⟨

(** A rebuild publishes the new descriptor over the converted rows. *)
Lemma mutates_rebuilt {A : Type} (table : bytes) (old next : TableDesc) (transform : Row -> outcome (list any))
    (validate : option (Row -> outcome unit)) (a : A) (R : A -> kvmap -> Prop) (e : E) (t : tx) :
  ready e t -> table_at (kv_map t) table old -> cat_wf next -> tID next = tID old -> tName next = tName old ->
  (forall row, stored old (kv_map t) row ->
    match transform (mkRow old row) with Ok vals => Forall any_ok vals | Err _ => True | Panic _ => False end) ->
  (forall f r p, validate = Some f -> f r <> Panic p) ->
  (forall T' m', rebuilt old next transform validate (kv_map t) T' -> altered table old next (λ _, T') (kv_map t) m' -> R a m') ->
  wp (_ ← onTx (rebuildTable old next transform validate); mret (Some next, a)) (mutates table e R) (e, t).
Proof.
  intros Hr Hat Hwn Hid Hnm Htr Hv HR. pose proof (db_table _ (rd_db _ _ Hr) table old Hat) as Hok.
  apply wp_bind, wp_onTx. eapply wp_mono; [by apply (rebuildTable_wp old next transform validate t Hwn Hid Hok Htr Hv), Hr|].
  intros [[]|er|p] t' [Hw' H]; cbn [seqQ]; [|by apply mutates_err|done]. destruct H as (T' & Hrb & Hok' & HT' & Hout).
  apply wp_ret. destruct (alter_rows (kv_map t) (kv_map t') table old next (λ _, T')) as [Hdb Hal]; try done.
  - apply Hr.
  - intros k Hk _ _. by apply Hout.
  - split_and!; [done..|]. by apply (HR T').
Qed.

(** SET PRIMARY KEY leaves the rows as they are, under their new keys. *)
Lemma SetPrimaryKeyIn_wp (table : bytes) (cols : list bytes) (e : E) (t : tx) : ready e t -> cols <> [] ->
  wp (SetPrimaryKeyIn table cols) (ddl e (λ _ m', exists d ords, table_at (kv_map t) table d /\
    Forall2 (λ o n, exists c, tColumns d !! o = Some c /\ colName c = n) ords cols /\
    if decide (ords = tPKCols d) then m' = kv_map t
    else exists T', altered table d (rekeyed d ords) (λ _, T') (kv_map t) m' /\
    (forall row, T' !! pkOf (rekeyed d ords) row = Some row <-> stored d (kv_map t) row) /\
    (forall row o, stored d (kv_map t) row -> o ∈ ords -> row !! o <> Some ANil) /\
    (forall T, table_inv d (kv_map t) -> abstracts d (kv_map t) T -> (size T' <= size T)%nat) /\
    forall d' f, references (kv_map t) table false d' f -> covers d (fkRefCols f) -> covers (rekeyed d ords) (fkRefCols f))) (e, t).
Proof.
  intros Hr Hcols. apply wp_alterDesc; [done|]. intros d e' Hr' He Hat Hnm Hw.
  apply wp_bind_lift. pose proof (keyOrds_ok table d cols []) as Hk. destruct (keyOrds table d cols []) as [l|er|p]; cbn [seqQ];
    [|by apply mutates_err; [|apply Hr]|done].
  destruct Hk as (ords & -> & Hnd & Hrange & HF); [constructor..|]. rewrite app_nil_l in *.
  assert (ords <> []) as Hne by (intros ->; by inversion HF; subst).
  case_bool_decide as Hsame.
  { apply wp_ret, mutates_nothing; [done|]. exists d, ords. rewrite decide_True by done. done. }
  cbv zeta. pose proof (cat_wf_rekeyed d ords Hw Hne Hnd Hrange) as Hw0.
  apply wp_bind, referencingFKs_wp; [done|]. intros refs e1 He1 Hrefs. cbn [seqQ]. apply wp_bind_lift.
  destruct (neededBy_ok d (rekeyed d ords) refs Hw Hw0) as (b & -> & Hb). cbn [seqQ].
  destruct b; [by apply wp_fail, mutates_err; [|apply Hr]|].
  apply wp_bind, wp_checkLimit; cbn [seqQ]; [|by apply mutates_err; [|apply Hr]].
  assert (forall row, stored d (kv_map t) row -> match noNullKey table d ords (mkRow d row) with
    | Ok vals => vals = row /\ Forall (λ o, row !! o <> Some ANil) ords | Err _ => True | Panic _ => False end) as Hnn.
  { intros row Hst. apply noNullKey_ok; [|done]. apply (stored_ok _ _ _ Hst). }
  eapply wp_mono; [|intros o s; apply (mutates_cached table e' e1 _ o s He1)].
  apply mutates_rebuilt; try done; [by eapply ready_cached| |].
  { intros row Hst. specialize (Hnn row Hst). destruct (noNullKey _ _ _ _); [|done..]. destruct Hnn as [-> _].
    by eapply row_typed_any_ok, stored_ok. }
  intros T' m' Hrb Hal. exists d, ords. split_and!; [done..|]. rewrite decide_False by done. exists T'.
  split_and!; [done| | |apply Hrb|by intros d' f Hf; eapply Hb; [|apply Hrefs]].
  - eapply rebuilt_same; [exact Hrb|]. intros row vals Hst Hv. specialize (Hnn row Hst). rewrite Hv in Hnn. destruct Hnn as [-> Hn].
    split; [done|]. apply rekeyed_typed; [|done]. apply (stored_ok _ _ _ Hst).
  - intros row o Hst Ho. destruct (rb_every _ _ _ _ _ _ Hrb row Hst) as (row' & vals & cv & Hv & _). specialize (Hnn row Hst).
    rewrite Hv in Hnn. destruct Hnn as [_ Hn]. by eapply Forall_forall in Hn.
Qed.
(** ** AlterColumnType *)

Lemma refuseFKColumn_wp (d : TableDesc) ord c verb (e : E) (t : tx) Q : ready e t -> tColumns d !! ord = Some c ->
  (forall er e', cached e e' -> Q (Err er) (e', t)) ->
  (forall e', cached e e' -> Forall (λ f, ord ∉ fkCols f) (tForeignKeys d) ->
    (forall d' f, references (kv_map t) (tName d) false d' f -> colName c ∉ fkRefCols f) -> Q (Ok tt) (e', t)) ->
  wp (refuseFKColumn d ord verb) Q (e, t).
Proof.
  intros Hr Hc Herr Hok. unfold refuseFKColumn. apply wp_bind_lift. unfold at_index. rewrite Hc. cbn [seqQ].
  destruct (existsb _ (tForeignKeys d)) eqn:Ex; [by apply wp_fail, Herr|].
  apply wp_bind, referencingFKs_wp; [done|]. intros refs e' He Hrefs. cbn [seqQ].
  destruct (existsb _ refs) eqn:Ey; [by apply wp_fail, Herr|]. apply wp_ret, Hok; [done|..].
  - eapply Forall_impl; [by apply existsb_false|]. intros f Hf. cbn in Hf. by apply bool_decide_eq_false in Hf.
  - intros d' f Hf%Hrefs. apply existsb_false in Ey. eapply Forall_forall in Ey; [|exact Hf]. by apply bool_decide_eq_false in Ey.
Qed.
End alter_laws.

⟩

> _What the task requires_
Reproduce the entire listing word for word.

> _Result of the task_
(** A rebuild publishes the new descriptor over the converted rows. *)
Lemma mutates_rebuilt {A : Type} (table : bytes) (old next : TableDesc) (transform : Row -> outcome (list any))
    (validate : option (Row -> outcome unit)) (a : A) (R : A -> kvmap -> Prop) (e : E) (t : tx) :
  ready e t -> table_at (kv_map t) table old -> cat_wf next -> tID next = tID old -> tName next = tName old ->
  (forall row, stored old (kv_map t) row ->
    match transform (mkRow old row) with Ok vals => Forall any_ok vals | Err _ => True | Panic _ => False end) ->
  (forall f r p, validate = Some f -> f r <> Panic p) ->
  (forall T' m', rebuilt old next transform validate (kv_map t) T' -> altered table old next (λ _, T') (kv_map t) m' -> R a m') ->
  wp (_ ← onTx (rebuildTable old next transform validate); mret (Some next, a)) (mutates table e R) (e, t).
Proof.
  intros Hr Hat Hwn Hid Hnm Htr Hv HR. pose proof (db_table _ (rd_db _ _ Hr) table old Hat) as Hok.
  apply wp_bind, wp_onTx. eapply wp_mono; [by apply (rebuildTable_wp old next transform validate t Hwn Hid Hok Htr Hv), Hr|].
  intros [[]|er|p] t' [Hw' H]; cbn [seqQ]; [|by apply mutates_err|done]. destruct H as (T' & Hrb & Hok' & HT' & Hout).
  apply wp_ret. destruct (alter_rows (kv_map t) (kv_map t') table old next (λ _, T')) as [Hdb Hal]; try done.
  - apply Hr.
  - intros k Hk _ _. by apply Hout.
  - split_and!; [done..|]. by apply (HR T').
Qed.

(** SET PRIMARY KEY leaves the rows as they are, under their new keys. *)
Lemma SetPrimaryKeyIn_wp (table : bytes) (cols : list bytes) (e : E) (t : tx) : ready e t -> cols <> [] ->
  wp (SetPrimaryKeyIn table cols) (ddl e (λ _ m', exists d ords, table_at (kv_map t) table d /\
    Forall2 (λ o n, exists c, tColumns d !! o = Some c /\ colName c = n) ords cols /\
    if decide (ords = tPKCols d) then m' = kv_map t
    else exists T', altered table d (rekeyed d ords) (λ _, T') (kv_map t) m' /\
    (forall row, T' !! pkOf (rekeyed d ords) row = Some row <-> stored d (kv_map t) row) /\
    (forall row o, stored d (kv_map t) row -> o ∈ ords -> row !! o <> Some ANil) /\
    (forall T, table_inv d (kv_map t) -> abstracts d (kv_map t) T -> (size T' <= size T)%nat) /\
    forall d' f, references (kv_map t) table false d' f -> covers d (fkRefCols f) -> covers (rekeyed d ords) (fkRefCols f))) (e, t).
Proof.
  intros Hr Hcols. apply wp_alterDesc; [done|]. intros d e' Hr' He Hat Hnm Hw.
  apply wp_bind_lift. pose proof (keyOrds_ok table d cols []) as Hk. destruct (keyOrds table d cols []) as [l|er|p]; cbn [seqQ];
    [|by apply mutates_err; [|apply Hr]|done].
  destruct Hk as (ords & -> & Hnd & Hrange & HF); [constructor..|]. rewrite app_nil_l in *.
  assert (ords <> []) as Hne by (intros ->; by inversion HF; subst).
  case_bool_decide as Hsame.
  { apply wp_ret, mutates_nothing; [done|]. exists d, ords. rewrite decide_True by done. done. }
  cbv zeta. pose proof (cat_wf_rekeyed d ords Hw Hne Hnd Hrange) as Hw0.
  apply wp_bind, referencingFKs_wp; [done|]. intros refs e1 He1 Hrefs. cbn [seqQ]. apply wp_bind_lift.
  destruct (neededBy_ok d (rekeyed d ords) refs Hw Hw0) as (b & -> & Hb). cbn [seqQ].
  destruct b; [by apply wp_fail, mutates_err; [|apply Hr]|].
  apply wp_bind, wp_checkLimit; cbn [seqQ]; [|by apply mutates_err; [|apply Hr]].
  assert (forall row, stored d (kv_map t) row -> match noNullKey table d ords (mkRow d row) with
    | Ok vals => vals = row /\ Forall (λ o, row !! o <> Some ANil) ords | Err _ => True | Panic _ => False end) as Hnn.
  { intros row Hst. apply noNullKey_ok; [|done]. apply (stored_ok _ _ _ Hst). }
  eapply wp_mono; [|intros o s; apply (mutates_cached table e' e1 _ o s He1)].
  apply mutates_rebuilt; try done; [by eapply ready_cached| |].
  { intros row Hst. specialize (Hnn row Hst). destruct (noNullKey _ _ _ _); [|done..]. destruct Hnn as [-> _].
    by eapply row_typed_any_ok, stored_ok. }
  intros T' m' Hrb Hal. exists d, ords. split_and!; [done..|]. rewrite decide_False by done. exists T'.
  split_and!; [done| | |apply Hrb|by intros d' f Hf; eapply Hb; [|apply Hrefs]].
  - eapply rebuilt_same; [exact Hrb|]. intros row vals Hst Hv. specialize (Hnn row Hst). rewrite Hv in Hnn. destruct Hnn as [-> Hn].
    split; [done|]. apply rekeyed_typed; [|done]. apply (stored_ok _ _ _ Hst).
  - intros row o Hst Ho. destruct (rb_every _ _ _ _ _ _ Hrb row Hst) as (row' & vals & cv & Hv & _). specialize (Hnn row Hst).
    rewrite Hv in Hnn. destruct Hnn as [_ Hn]. by eapply Forall_forall in Hn.
Qed.
(** ** AlterColumnType *)

Lemma refuseFKColumn_wp (d : TableDesc) ord c verb (e : E) (t : tx) Q : ready e t -> tColumns d !! ord = Some c ->
  (forall er e', cached e e' -> Q (Err er) (e', t)) ->
  (forall e', cached e e' -> Forall (λ f, ord ∉ fkCols f) (tForeignKeys d) ->
    (forall d' f, references (kv_map t) (tName d) false d' f -> colName c ∉ fkRefCols f) -> Q (Ok tt) (e', t)) ->
  wp (refuseFKColumn d ord verb) Q (e, t).
Proof.
  intros Hr Hc Herr Hok. unfold refuseFKColumn. apply wp_bind_lift. unfold at_index. rewrite Hc. cbn [seqQ].
  destruct (existsb _ (tForeignKeys d)) eqn:Ex; [by apply wp_fail, Herr|].
  apply wp_bind, referencingFKs_wp; [done|]. intros refs e' He Hrefs. cbn [seqQ].
  destruct (existsb _ refs) eqn:Ey; [by apply wp_fail, Herr|]. apply wp_ret, Hok; [done|..].
  - eapply Forall_impl; [by apply existsb_false|]. intros f Hf. cbn in Hf. by apply bool_decide_eq_false in Hf.
  - intros d' f Hf%Hrefs. apply existsb_false in Ey. eapply Forall_forall in Ey; [|exact Hf]. by apply bool_decide_eq_false in Ey.
Qed.
End alter_laws.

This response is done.